Railo is an open source, and free, CFML (Coldfusion) compiler. Railo translates CFML (Coldfusion Markup Language) into Java classes, which are then executed by a Java server. The default Java server used by the standard Railo installer, is Tomcat.

As of the latest release, Railo is mostly compatible with Coldfusion 9.0.1. You can refer to the Railo web site for details on supported and unsupported tags and functions.

Firstly, obtain the Railo installer. The latest installer can be found here, which you can find the URLs for and use 'wget' to fetch them. Below is an example, using the latest version as of this writing.

32 BIT (I386/I686)

wget http://www.getrailo.org/down.cfm?item=/railo/remote/download/3.2.1.000/tomcat/linux/railo-3.2.1.000-pl0-linux-installer.run

64 BIT (X86_64)

wget http://www.getrailo.org/down.cfm?item=/railo/remote/download/3.2.1.000/tomcat/linux/railo-3.2.1.000-pl0-linux-x64-installer.run

Once the installer is downloaded, give it execute permissions.

chmod +x *.run

Then execute the file.

./railo-*-installer.run

The installer will prompt a serious of questions, for which you can use the default values for. However, for the setting 'Tomcat System User', it would be best to set this as the 'apache' user, to ensure .cfm pages are executed the same as Apache, instead of 'root'.

Now restart apache (service httpd restart), and the Railo Administrator should be accessible.

http://<server ip>/railo-context/admin/server.cfm

Add a Site

For a site to load CFML (.cfm, .cfc, etc) pages, the site must be added to the Tomcat server. To do this, open the file /opt/railo/tomcat/conf/web.xml in a text editor scroll to the bottom of the file. There, you'll find a commented out example host.

<!--
  <Host name="[ENTER DOMAIN NAME]" appBase="webapps"
    unpackWARs="true" autoDeploy="true"
    xmlValidation="false" xmlNamespaceAware="false">
    <Context path="" docBase="[ENTER SYSTEM PATH]" / >
  </Host>
-->

Copy this example (minutes the comment tags) just below it. Specify the domain name (name=), web root (docBase=), and any aliases (<Alias>). For example, for a site 'domain.com', located under '/var/www/domain.com/html' insert the following under the above example (but above the closing </Engine> tag.

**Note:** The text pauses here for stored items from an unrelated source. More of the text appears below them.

(** The set targets are the filters with [add-ip], with their family. *)
Definition ipset_ok (rules : list RuleSpec) (ipset : option (list (nat * nat * list Z * bool))) : Prop :=
  forall i j raw v6, (i, j, raw, v6) ∈ default [] ipset <->
    exists r f, rules !! i = Some r /\ ru_filters r !! j = Some f /\ fl_add_ip f = Some raw /\
      (v6 = true <-> (list_to_set (fl_response_type f) : gset Z) = {[28%Z]}).

Definition endpoints_strip (s : ServerSpec) : Prop :=
  match s with SUpstream es => Forall (fun e => is_Some (ep_ecs_mode e)) es | SFixed _ => True end.

Record config_ok (c : Config) : Prop := mkConfigOk {
  co_names : NoDup (fst <$> cf_servers c);
  co_servers : Forall (fun s => spec_ok (snd s) /\ endpoints_strip (snd s)) (cf_servers c);
  co_rules : Forall (rule_ok (fst <$> cf_servers c)) (cf_rules c);
  co_fallback : fallback_ok (fst <$> cf_servers c) (cf_rules c) (cf_fallback c);
  co_ipset : ipset_ok (cf_rules c) (cf_ipset c);
  co_ttl : (0 < cf_cache_max_ttl c -> cf_cache_min_ttl c <= cf_cache_max_ttl c)%Z;
  co_tags : NoDup (spec_tag <$> cf_ruleset_specs c);
  co_bind : NoDup ((fun b => sa_ip (be_addr b)) <$> cf_bind c) /\ Forall (fun b => sa_port (be_addr b) <> 0)%Z (cf_bind c);
  co_inflight : (1 <= cf_max_inflight c)%Z;
  co_sockets : (1 <= cf_upstream_udp_sockets c)%Z;
  co_uring : (16 <= cf_uring_recv_buffers c <= 8192)%Z /\ exists k, (0 <= k)%Z /\ cf_uring_recv_buffers c = (2 ^ k)%Z;
  co_dashboard : (cf_dashboard c).(da_channel) <> 0%Z /\ ((cf_dashboard c).(da_channel) <= 1000000)%Z /\ ((cf_dashboard c).(da_memory) <= 10000000)%Z /\
    forall f, (cf_dashboard c).(da_file) = Some f -> df_max_mb f <> 0%Z /\ df_max_segments f <> 0%Z /\ (1 <= df_batch_size f)%Z /\ (50 <= df_flush_interval_ms f)%Z
}.
End spec.

(** ** Filters *)

Lemma by_name_nonneg table n v : Forall (fun p => 0 <= snd p)%Z table -> by_name table n = Some v -> (0 <= v)%Z.
Proof.
  induction 1 as [|[k w] table Hw _ IH]; cbn [by_name].
  - intros H. apply parse_uint_range in H; [|done]. apply H.
  - case_decide; [by intros [= <-]|done].
Qed.

Lemma parse_u16_list_ok v pn l : (forall n z, pn n = Ok z -> (0 <= z)%Z) -> parse_u16_list v pn = Ok l -> Forall (u_ok 16) l.
Proof.
  intros Hpn. apply try_map_forall. intros item z H. unbind H n Hn.
  assert (0 <= n)%Z. { clear H. destruct item as [k|k]; cbn in Hn; [case_decide; [by injection Hn as <-|done]|by eapply Hpn]. }
  revert H. case_decide; [|done]. intros [= <-]. by split.
Qed.

Lemma rrtype_nonneg n z : parse_rrtype_name n = Ok z -> (0 <= z)%Z.
Proof. unfold parse_rrtype_name. destruct (by_name _ _) eqn:H; [|done]. intros [= <-]. eapply by_name_nonneg; [|exact H]. by apply (bool_decide_unpack _); vm_compute. Qed.

Lemma qclass_nonneg n z : parse_qclass_name n = Ok z -> (0 <= z)%Z.
Proof. unfold parse_qclass_name. destruct (by_name _ _) eqn:H; [|done]. intros [= <-]. eapply by_name_nonneg; [|exact H]. by apply (bool_decide_unpack _); vm_compute. Qed.

Lemma parse_rcode_list_ok v l : parse_rcode_list v = Ok l -> Forall (fun r => 0 <= r <= 15)%Z l.
Proof.
  apply try_map_forall. intros [n|s] z; [case_decide; [by intros [= <-]|done]|].
  destruct (parse_rcode_name s) eqn:Hs; [|done]. intros [= <-]. by eapply parse_rcode_range.
Qed.

Section parsing.
Context {Regex : Type} `{!RegexEngine Regex}.
Context (unicode_lower : list Z -> list Z).

(** Forward targets are checked once all rules are read. *)
Definition forwards_to (names : list (list Z)) (f : RuleFilterSpec) : Prop := forall t, fl_action f = ActForward t -> t ∈ names.

Lemma parse_rule_filter_entry_ok e f : parse_rule_filter_entry unicode_lower e = Ok f -> forall names, forwards_to names f -> filter_ok names f.
Proof.
  intros H names Hfw. unfold parse_rule_filter_entry in H. unbind H m Hm. unbind H ts Hts. unbind H rcs Hrcs. unbind H qcs Hqcs.
  destruct (answer_ip_is_empty m && _ && _ && _) eqn:Hc; [done|]. unbind H a Ha. unbind H u Hu. injection H as <-.
  split_and!; cbn.
  - intros (E1 & E2 & E3 & E4). by rewrite E1, !bool_decide_eq_true_2 in Hc.
  - by eapply parse_u16_list_ok; [apply rrtype_nonneg|].
  - by eapply parse_rcode_list_ok.
  - by eapply parse_u16_list_ok; [apply qclass_nonneg|].
  - exact Hfw.
  - intros Hs. rewrite decide_True in Hu by done. destruct a; [|done|done]. split; [done|].
    destruct (decide ((list_to_set ts : gset Z) = {[1%Z]})) as [->|H1]; [by left|]. right. apply dec_stable. intros H2. by rewrite decide_True in Hu.
Qed.

Lemma parse_rule_matcher_ok s m : parse_rule_matcher_entry (Regex := Regex) unicode_lower s = Ok m -> matcher_ok (Regex := Regex) m.
Proof.
  unfold parse_rule_matcher_entry. destruct (strip_prefix _ _) as [rest|].
  - intros H. unbind H ie Hie. destruct ie as [i x]. case_decide as Hd; [done|]. by injection H as <-.
  - destruct (classify_pattern (trim s)) eqn:Hc; intros H; try discriminate H; injection H as <-; cbn; by rewrite Hc.
Qed.

(** What a rule satisfies apart from the references to servers. *)
Lemma parse_json_rule_ok jg r names : parse_json_rule (Regex := Regex) unicode_lower jg = Ok r -> ru_server r ∈ names ->
  Forall (forwards_to names) (ru_filters r) -> rule_ok (Regex := Regex) names r.
Proof.
  intros H Hs Hf. unfold parse_json_rule in H. unbind H ms Hms. destruct (non_blank _) as [s|]; [|done]. unbind H fs Hfs. injection H as <-.
  cbn in *. split_and!; cbn; [done| | |done].
  - eapply try_map_forall; [|exact Hms]. apply parse_rule_matcher_ok.
  - unfold parse_rule_filters in Hfs. destruct (jr_filter jg) as [l|]; [|injection Hfs as <-; constructor].
    apply try_map_spec in Hfs. clear -Hfs Hf. induction Hfs as [|e f es fs He _ IH]; [constructor|].
    apply Forall_cons in Hf as [Hf Hfs']. constructor; [by eapply parse_rule_filter_entry_ok|by apply IH].
Qed.

Lemma parse_rules_ok json_rules servers rules : parse_rules (Regex := Regex) unicode_lower json_rules servers = Ok rules ->
  bad_rule_server servers rules = None -> Forall (rule_ok (Regex := Regex) (fst <$> servers)) rules /\ Forall (fun r => ru_cache_policy r = None) rules.
Proof.
  intros H Hb. unfold parse_rules in H. unbind H rs Hrs. destruct (bad_forward servers rs) as [t|] eqn:Hf; [done|]. injection H as <-.
  assert (forall r f, r ∈ rs -> f ∈ ru_filters r -> forwards_to (fst <$> servers) f) as Hfw.
  { intros r f Hr Hin t Ht. pose proof (head_omap_none _ _ Hf f) as H1. cbv beta in H1. rewrite Ht in H1.
    apply has_server_elem. destruct (has_server servers t); [done|]. discriminate H1. apply list_elem_of_bind. by exists r. }
  assert (forall r, r ∈ rs -> ru_server r ∈ fst <$> servers) as Hsv.
  { intros r Hr. pose proof (head_omap_none _ _ Hb r Hr) as H1. cbv beta in H1. apply has_server_elem. by destruct (has_server servers (ru_server r)). }
  apply try_map_spec in Hrs. clear Hf Hb. induction Hrs as [|j r js rs Hj Hrest IH]; [by split|].
  destruct IH as [IH1 IH2]; [intros r' f Hr' Hin; eapply Hfw; [by apply list_elem_of_further|done]|intros r' Hr'; apply Hsv; by apply list_elem_of_further|].
  split; constructor; try done.
  - eapply parse_json_rule_ok; [exact Hj|apply Hsv, list_elem_of_here|]. apply Forall_forall. intros f Hin. eapply Hfw; [apply list_elem_of_here|done].
  - clear -Hj. unfold parse_json_rule in Hj. unbind Hj ms Hms. destruct (non_blank _); [|done]. unbind Hj fs Hfs. by injection Hj as <-.
Qed.

Lemma parse_final_ok v servers f vc : parse_final_config unicode_lower v servers = Ok (f, vc) -> forall rules, fallback_ok (fst <$> servers) rules f.
Proof.
  intros H rules. unfold parse_final_config in H. destruct v as [n|[jf|]]; [| |done].
  - destruct (has_server servers n) eqn:Hs; [|done]. injection H as <- _. by apply has_server_elem.
  - destruct (jf_primary jf) as [p|], (jf_secondary jf) as [s|]; try done. destruct (has_server servers p) eqn:Hp; [|done].
    destruct (has_server servers s) eqn:Hs; [|done]. cbn [negb] in H. case_decide as Hd; [done|]. unbind H m Hm.
    destruct (answer_ip_is_empty m) eqn:Hm'; [done|]. injection H as <- _. cbn. split_and!; [by apply has_server_elem|by apply has_server_elem|done|done].
Qed.

Lemma ruleset_loop_ok entries seen specs : ruleset_loop unicode_lower entries seen = Ok specs ->
  NoDup (spec_tag <$> specs) /\ Forall (fun s => spec_tag s ∉ seen) specs.
Proof.
  revert seen specs. induction entries as [|e entries IH]; intros seen specs H; cbn [ruleset_loop] in H; [injection H as <-; by split; constructor|].
  unbind H s Hs. unbind H rest Hrest. injection H as <-. apply IH in Hrest as [H1 H2].
  assert (spec_tag s ∉ seen) as Hns.
  { unfold parse_ruleset_entry in Hs. case_decide; [done|]. case_decide as Hin; [done|]. unbind Hs f Hf. unbind Hs b Hb. case_decide; [done|]. by injection Hs as <-. }
  split; [cbn [fmap list_fmap]; constructor; [|done]|constructor; [done|]].
  - intros Hin. apply list_elem_of_fmap in Hin as (s' & E & Hs'). apply (proj1 (Forall_forall _ _) H2) in Hs'. apply Hs', elem_of_union_l, elem_of_singleton. by symmetry.
  - apply (Forall_impl _ _ _ H2). intros s' Hs' Hin. by apply Hs', elem_of_union_r.
Qed.
End parsing.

<Host name="domain.com" appBase="webapps"
  unpackWARs="true" autoDeploy="true"
  xmlValidation="false" xmlNamespaceAware="false">
  <Context path="" docBase="/var/www/domain.com/html" />
  <Alias>www.domain.com</Alias>
</Host>

Once the file has been updated, Railo's Tomcat server must be restarted.

/etc/init.d/railo_ctl restart

To test this, we can create and access a test.cfm file on the site with the following content.

Today's Date: <CFOUTPUT>#DateFormat(Now(),"dddd,m/d/yy")#</CFOUTPUT>

Permissions

Because Railo was installed as the apache user, we must be sure that the site's directory and it's contents, are owned (or at the least readable and listable) by the user.